Estava eu, distraidamente, saindo da agência dos
Correios, quando meu telefone tocou:
– Alô.
– Alô! Aqui quem fala é o Juuuu-veeee-naaaallll.
Reconheci a voz do meu cunhado do outro lado, dei
uma risada e entrei na pilha:
– Faaala, Juuuu-veeee-naaaallll – de pronto, eu
lembrei de uma rima bem sacana, tipo “Juvenal, pega no meu p...” como resposta,
porque, mesmo que a gente tenha se falado muito pouco nos últimos tempos, a voz
naturalmente amplificada dele é de um timbre, digamos, inconfundível.
A rima era da época ainda de adolescente, que
tem a ver com um professor do segundo grau que eu tive. Durante as aulas,
sempre que um aluno iniciava a pergunta com o nome dele, a turma lá de trás
logo emendava a rima, bem baixinho, pra ele não ouvir: “Juvenal, pega no meu
p...”
Continuando a saudação ao meu cunhado, que se
passava por Juvenal, eu dei corda na conversa:
– Há quanto tempo, seu flamenguista viadinho! O
que é que mandas? Tás precisando de umas aulas de tênis ou o seu professor de
balé demitiu o pianista da escola e você vai me convocar?
Do outro lado ele disse, sisudo:
– É o senhor Anderson?
– Sim, sou eu mesmo, mó pombo Juvenal. Aliás,
queria parabenizar pela filhota que mora lá no quadradinho e que virou atriz. Quem
diria? Essa moleca vai longe... Mas, me diz o que tu quer? Onde dói?
– É que eu sou o Juvenal, da Dedetizadora Foca.
A imobiliária me deu o seu número pra gente marcar uma visita. Que horas seria
bom pro senhor? Eu já estou aqui na sua rua, pertinho do seu prédio.
– Éééé..., hããã..., assim..., deixa eu ver...,
eu chego aí na porta do prédio daqui a cinco minutos – respondi autômato e
desconsertado.
– Ok, eu aguardo o senhor na portaria. Até já.
– Até.
Eu nem lembrava mais dessa vistoria, nem da
imobiliária, nem do cupim. Tinha esquecido completamente.

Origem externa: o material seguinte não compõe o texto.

(** * Tools Manager: the selection engine of the ToolsManager web part

    A shallow embedding of the React component [ToolsManager] and of its
    variants, and the properties of its selection state: the handlers
    [addTool], [removeTool] and [moveItem], the drag-and-drop handler, the
    derived list [filteredAvailableTools], and the reads and writes of the
    per-user file.

    Two variants of the component are embedded, each in a module of its own:
    - [ToolsManager]: [src/webparts/toolsManager/components/ToolsManager.tsx],
      whose handlers only set the state and whose writes come from a
      [useEffect] keyed on [selectedTools];
    - [FileBacked]: the variant that reads [selected-tools.json] with
      [handleToolsFile], writes it with [saveToolsToFile] from every handler
      and has the [dragDropEvents] of the selected list.
    The two remaining variants (static defaults, and static defaults with the
    SharePoint list as catalog) have handlers that are, letter for letter,
    those of [ToolsManager] without any write. *)

From Stdlib Require Import ZArith Lia Ascii String.
From stdpp Require Import base strings option list.

Local Open Scope string_scope.
Local Open Scope list_scope.

(** ** Data *)

(** [interface ITool { id; title; icon; url }], all four fields strings. The
    optional [key] of [IObjectWithKey] is never written by the component. *)
Record ITool := mkTool { id : string; title : string; icon : string; url : string }.

(** An element of a JavaScript array of tools as it exists at run time: a tool
    object, or [undefined] ([None]), which [moveItem] can put there. *)
Definition slot := option ITool.

(** The ids carried by an array: [undefined] carries none. *)
Definition ids (a : list slot) : list string := id <$> omap (λ s : slot, s) a.

(** The array whose elements are the tools of [l], all defined. *)
Definition tools (l : list ITool) : list slot := Some <$> l.

(** ** Completions: a value, or a thrown [TypeError] *)

Inductive completion (A : Type) : Type :=
  | Normal (a : A)
  | TypeError.
Arguments Normal {A} a.
Arguments TypeError {A}.

#[export] Instance completion_ret : MRet completion := λ A a, Normal a.
#[export] Instance completion_bind : MBind completion := λ A B f m,
  match m with
  | Normal a => f a
  | TypeError => TypeError
  end.

(** ** The array methods the component calls *)

Module JsArray.

(** [s.id] for an array element [s]: reading a property of [undefined] throws. *)
Definition get_id (s : slot) : completion string :=
  match s with
  | Some t => Normal (id t)
  | None => TypeError
  end.

(** [Array.prototype.splice(start, deleteCount, ...items)] for integer
    arguments: the array after the call and the array of removed elements.
    A negative [start] counts from the end; [start] and [deleteCount] are
    clamped to the array. *)
Definition splice (a : list slot) (start deleteCount : Z) (items : list slot)
  : list slot * list slot :=
  let len := Z.of_nat (length a) in
  let actualStart :=
    if (start <? 0)%Z then Z.max (len + start) 0 else Z.min start len in
  let actualDeleteCount := Z.min (Z.max deleteCount 0) (len - actualStart) in
  let k := Z.to_nat actualStart in
  let d := Z.to_nat actualDeleteCount in
  (take k a ++ items ++ drop (k + d) a, take d (drop k a)).

(** [const [x] = a]: the first element, [undefined] for an empty array. *)
Definition first (a : list slot) : slot :=
  match a with
  | [] => None
  | s :: _ => s
  end.

(** [Array.prototype.find]: the first element the callback accepts, or
    [undefined] ([None] here: the callbacks of the component never accept
    [undefined], they throw on it). *)
Fixpoint find (cb : slot → completion bool) (a : list slot) : completion (option ITool) :=
  match a with
  | [] => Normal None
  | s :: a' =>
      b ← cb s;
      if b : bool then Normal s else find cb a'
  end.

(** [Array.prototype.findIndex], counting from [i]: the index of the first
    element the callback accepts, or [-1]. *)
Fixpoint findIndex_from (i : Z) (cb : slot → completion bool) (a : list slot) : completion Z :=
  match a with
  | [] => Normal (-1)%Z
  | s :: a' =>
      b ← cb s;
      if b : bool then Normal i else findIndex_from (i + 1)%Z cb a'
  end.

Definition findIndex := findIndex_from 0%Z.

(** [Array.prototype.filter]: the elements the callback accepts, in order. *)
Fixpoint filter (cb : slot → completion bool) (a : list slot) : completion (list slot) :=
  match a with
  | [] => Normal []
  | s :: a' =>
      b ← cb s;
      r ← filter cb a';
      Normal (if b : bool then s :: r else r)
  end.

End JsArray.

(** ** Handlers *)

(** What a handler does to the world: it sets the state, and it asks the store
    to write. *)
Inductive effect : Type :=
  | SetSelectedTools (v : list slot)
  | Save (payload : list slot).

(** A handler run: the effects it performed, then how it ended. *)
Definition handler (A : Type) : Type := (list effect * completion A)%type.

#[export] Instance handler_ret : MRet handler := λ A a, ([], Normal a).
#[export] Instance handler_bind : MBind handler := λ A B f m,
  match m with
  | (w, Normal a) => let '(w', r) := f a in (w ++ w', r)
  | (w, TypeError) => (w, TypeError)
  end.

Definition lift {A} (c : completion A) : handler A := ([], c).
Definition setSelectedTools (v : list slot) : handler unit := ([SetSelectedTools v], Normal ()).
Definition emitSave (v : list slot) : handler unit := ([Save v], Normal ()).

(** The last value given to [setSelectedTools], if any. *)
Fixpoint last_set (w : list effect) : option (list slot) :=
  match w with
  | [] => None
  | SetSelectedTools v :: w' => Some (default v (last_set w'))
  | Save _ :: w' => last_set w'
  end.

(** The payloads of the writes, in order. *)
Fixpoint saved (w : list effect) : list (list slot) :=
  match w with
  | [] => []
  | SetSelectedTools _ :: w' => saved w'
  | Save p :: w' => p :: saved w'
  end.

(** *** [ToolsManager.tsx] *)

Module ToolsManager.

(** [moveItem(fromIndex, toIndex)], lines 217-223. *)
Definition moveItem (selectedTools : list slot) (fromIndex toIndex : Z) : handler unit :=
  if ((toIndex <? 0) || (toIndex >=? Z.of_nat (length selectedTools)))%Z then mret ()
  else
    let newTools := selectedTools in
    let '(newTools, removed) := JsArray.splice newTools fromIndex 1 [] in
    let movedItem := JsArray.first removed in
    let '(newTools, _) := JsArray.splice newTools toIndex 0 [movedItem] in
    setSelectedTools newTools.

(** [addTool(tool)], lines 225-229. *)
Definition addTool (selectedTools : list slot) (tool : ITool) : handler unit :=
  found ← lift (JsArray.find
                  (λ t, i ← JsArray.get_id t; mret (String.eqb i (id tool)))
                  selectedTools);
  if negb (bool_decide (is_Some found))
  then setSelectedTools (selectedTools ++ [Some tool])
  else mret ().

(** [removeTool(toolId)], lines 231-233. *)
Definition removeTool (selectedTools : list slot) (toolId : string) : handler unit :=
  kept ← lift (JsArray.filter
                 (λ tool, i ← JsArray.get_id tool; mret (negb (String.eqb i toolId)))
                 selectedTools);
  setSelectedTools kept.

End ToolsManager.

(** *** The variant backed by [selected-tools.json]

    The unnamed source part 001. Line numbers below are those of that file. *)

(** What the Graph client answers. [getClient] tells whether
    [msGraphClientFactory.getClient('3')] resolves, [get] what reading the
    file gives, [put] whether a write of the file is acknowledged. *)
Inductive response : Type :=
  | Found (data : list slot)
  | NotFound
  | Failed.

Record Graph := mkGraph { getClient : bool; get : response; put : bool }.

Module FileBacked.

(** The [defaultTools] of [handleToolsFile]; [absoluteUrl] is
    [props.context.pageContext.web.absoluteUrl]. *)
Definition defaultTools (absoluteUrl : string) : list ITool :=
  [ mkTool "1" "Workday" (absoluteUrl ++ "/_layouts/15/images/placeholder.png") "#";
    mkTool "2" "Time Mgr" (absoluteUrl ++ "/_layouts/15/images/placeholder.png") "#";
    mkTool "3" "Fidelity" (absoluteUrl ++ "/_layouts/15/images/placeholder.png") "#" ].

(** [handleToolsFile()], lines 106-135. The inner [catch] takes every failure
    of the read; a failure of [getClient] or of the [put] goes to the outer
    [catch], which logs. The [Save] is the [put] of the default tools. *)
Definition handleToolsFile (absoluteUrl : string) (g : Graph) : handler unit :=
  if getClient g then
    match get g with
    | Found tools => setSelectedTools tools
    | NotFound | Failed =>
        let defaultTools := tools (defaultTools absoluteUrl) in
        emitSave defaultTools;;
        if put g then setSelectedTools defaultTools else mret ()
    end
  else mret ().

(** [saveToolsToFile(tools)], lines 137-147: one write of the file with
    [tools]. Every failure is caught and logged; the caller does not wait for
    it and never sees its outcome. *)
Definition saveToolsToFile (tools : list slot) : handler unit := emitSave tools.

(** [moveItem(fromIndex, toIndex)], lines 232-240. *)
Definition moveItem (selectedTools : list slot) (fromIndex toIndex : Z) : handler unit :=
  if ((toIndex <? 0) || (toIndex >=? Z.of_nat (length selectedTools)))%Z then mret ()
  else
    let newTools := selectedTools in
    let '(newTools, removed) := JsArray.splice newTools fromIndex 1 [] in
    let movedItem := JsArray.first removed in
    let '(newTools, _) := JsArray.splice newTools toIndex 0 [movedItem] in
    setSelectedTools newTools;;
    saveToolsToFile newTools.

(** [addTool(tool)], lines 242-248. *)
Definition addTool (selectedTools : list slot) (tool : ITool) : handler unit :=
  found ← lift (JsArray.find
                  (λ t, i ← JsArray.get_id t; mret (String.eqb i (id tool)))
                  selectedTools);
  if negb (bool_decide (is_Some found))
  then
    let newTools := selectedTools ++ [Some tool] in
    setSelectedTools newTools;;
    saveToolsToFile newTools
  else mret ().

(** [removeTool(toolId)], lines 250-254. *)
Definition removeTool (selectedTools : list slot) (toolId : string) : handler unit :=
  newTools ← lift (JsArray.filter
                     (λ tool, i ← JsArray.get_id tool; mret (negb (String.eqb i toolId)))
                     selectedTools);
  setSelectedTools newTools;;
  saveToolsToFile newTools.

(** [dragDropEvents.onDrop(item, event)], lines 266-279, for an [item] with
    id [itemId] and an [event] whose target has the integer [dropIndex] as
    [data-index]. *)
Definition onDrop (selectedTools : list slot) (itemId : string) (dropIndex : Z) : handler unit :=
  draggedItemIndex ← lift (JsArray.findIndex
                             (λ tool, i ← JsArray.get_id tool; mret (String.eqb i itemId))
                             selectedTools);
  if negb (draggedItemIndex =? dropIndex)%Z
  then
    let newTools := selectedTools in
    let '(newTools, removed) := JsArray.splice newTools draggedItemIndex 1 [] in
    let draggedItem := JsArray.first removed in
    let '(newTools, _) := JsArray.splice newTools dropIndex 0 [draggedItem] in
    setSelectedTools newTools
  else mret ().

End FileBacked.

(** ** The engine: state, and one user action after another *)

(** The state a render sees, and the writes of the file started so far, each
    with its payload. A write is counted when it is started; the component
    keeps no record of whether it has settled. User actions come one after
    the other, each handler from the render that followed the action before
    it, so that it sees the state that action left. *)
Record Engine := mkEngine { selectedTools : list slot; writes : list (list slot) }.

Inductive op : Type :=
  | Add (tool : ITool)
  | Remove (toolId : string)
  | Move (fromIndex toIndex : Z).

(** The state after a handler ran: a thrown error leaves what was done before
    it; the next render sees the last value given to [setSelectedTools]. *)
Definition commit (st : Engine) (w : list effect) : Engine :=
  {| selectedTools := default (selectedTools st) (last_set w);
     writes := writes st ++ saved w |}.

Module ToolsManagerEngine.

Definition handle (selectedTools : list slot) (o : op) : handler unit :=
  match o with
  | Add tool => ToolsManager.addTool selectedTools tool
  | Remove toolId => ToolsManager.removeTool selectedTools toolId
  | Move fromIndex toIndex => ToolsManager.moveItem selectedTools fromIndex toIndex
  end.

(** [useEffect(() => { saveSelectedTools() }, [selectedTools])], lines
    126-140: after a render in which [selectedTools] is another array than in
    the render before, the file is written with it. Every array a handler
    gives to [setSelectedTools] is a new one. *)
Definition saveEffect (w : list effect) : list effect :=
  match last_set w with
  | Some v => [Save v]
  | None => []
  end.

Definition step (st : Engine) (o : op) : Engine :=
  let w := (handle (selectedTools st) o).1 in
  commit st (w ++ saveEffect w).

Definition run (st : Engine) (os : list op) : Engine := foldl step st os.

(** [fetchSelectedTools()], lines 108-122: status 404 gives the empty array,
    any other failure is logged. *)
Definition fetchSelectedTools (g : Graph) : handler unit :=
  if getClient g then
    match get g with
    | Found data => setSelectedTools data
    | NotFound => setSelectedTools []
    | Failed => mret ()
    end
  else mret ().

(** Mounting: the first render has [selectedTools = []], after it the save
    effect runs once, and the fetch later sets the state. *)
Definition mount (g : Graph) : Engine :=
  let st := commit (mkEngine [] []) [Save []] in
  let w := (fetchSelectedTools g).1 in
  commit st (w ++ saveEffect w).

End ToolsManagerEngine.

Module FileBackedEngine.

Definition handle (selectedTools : list slot) (o : op) : handler unit :=
  match o with
  | Add tool => FileBacked.addTool selectedTools tool
  | Remove toolId => FileBacked.removeTool selectedTools toolId
  | Move fromIndex toIndex => FileBacked.moveItem selectedTools fromIndex toIndex
  end.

Quando eu finalmente encontrei o seu Juvenal na
porta do meu prédio ele já me recebeu com um sorriso, como se tivesse entendido
tudo e toda a situação embaraçosa que eu criei. Ele deve ter pensado que das
duas uma: ou eu tinha confundido a voz dele, e falado daquele jeito, ou o caso
seria, obrigatoriamente, de internação urgente no manicômio mais próximo e sem necessidade
de prescrição médica.
A gente entrou no apartamento, ele olhou tudo, cada
cômodo, anotou na sua ficha, me falou dos prazos e procedimentos pra fazer a
descupinização e tal..., e eu, o tempo todo, só pensando que foi por um triz
que, ao telefone, eu não disse “Juvenal, pega no meu p...”.
Fim da primeira ligação.
No gabinete da presidência de uma grande
construtora a secretária passou a ligação:
– Dona Neide, é da Casa Militar do governador. Você
atende?
– Alô, pois não, é a Neide – depois de um breve
silêncio do outro lado, o homem se apresentou como fulano de tal, patente tal, imediato
da Casa Militar do Governador, e esperou ela responder.
– Hahaha, casa militar? Do governador? Hahaha, ô
Nilson para de sacanagem comigo porque eu conheço a sua voz, seu porra.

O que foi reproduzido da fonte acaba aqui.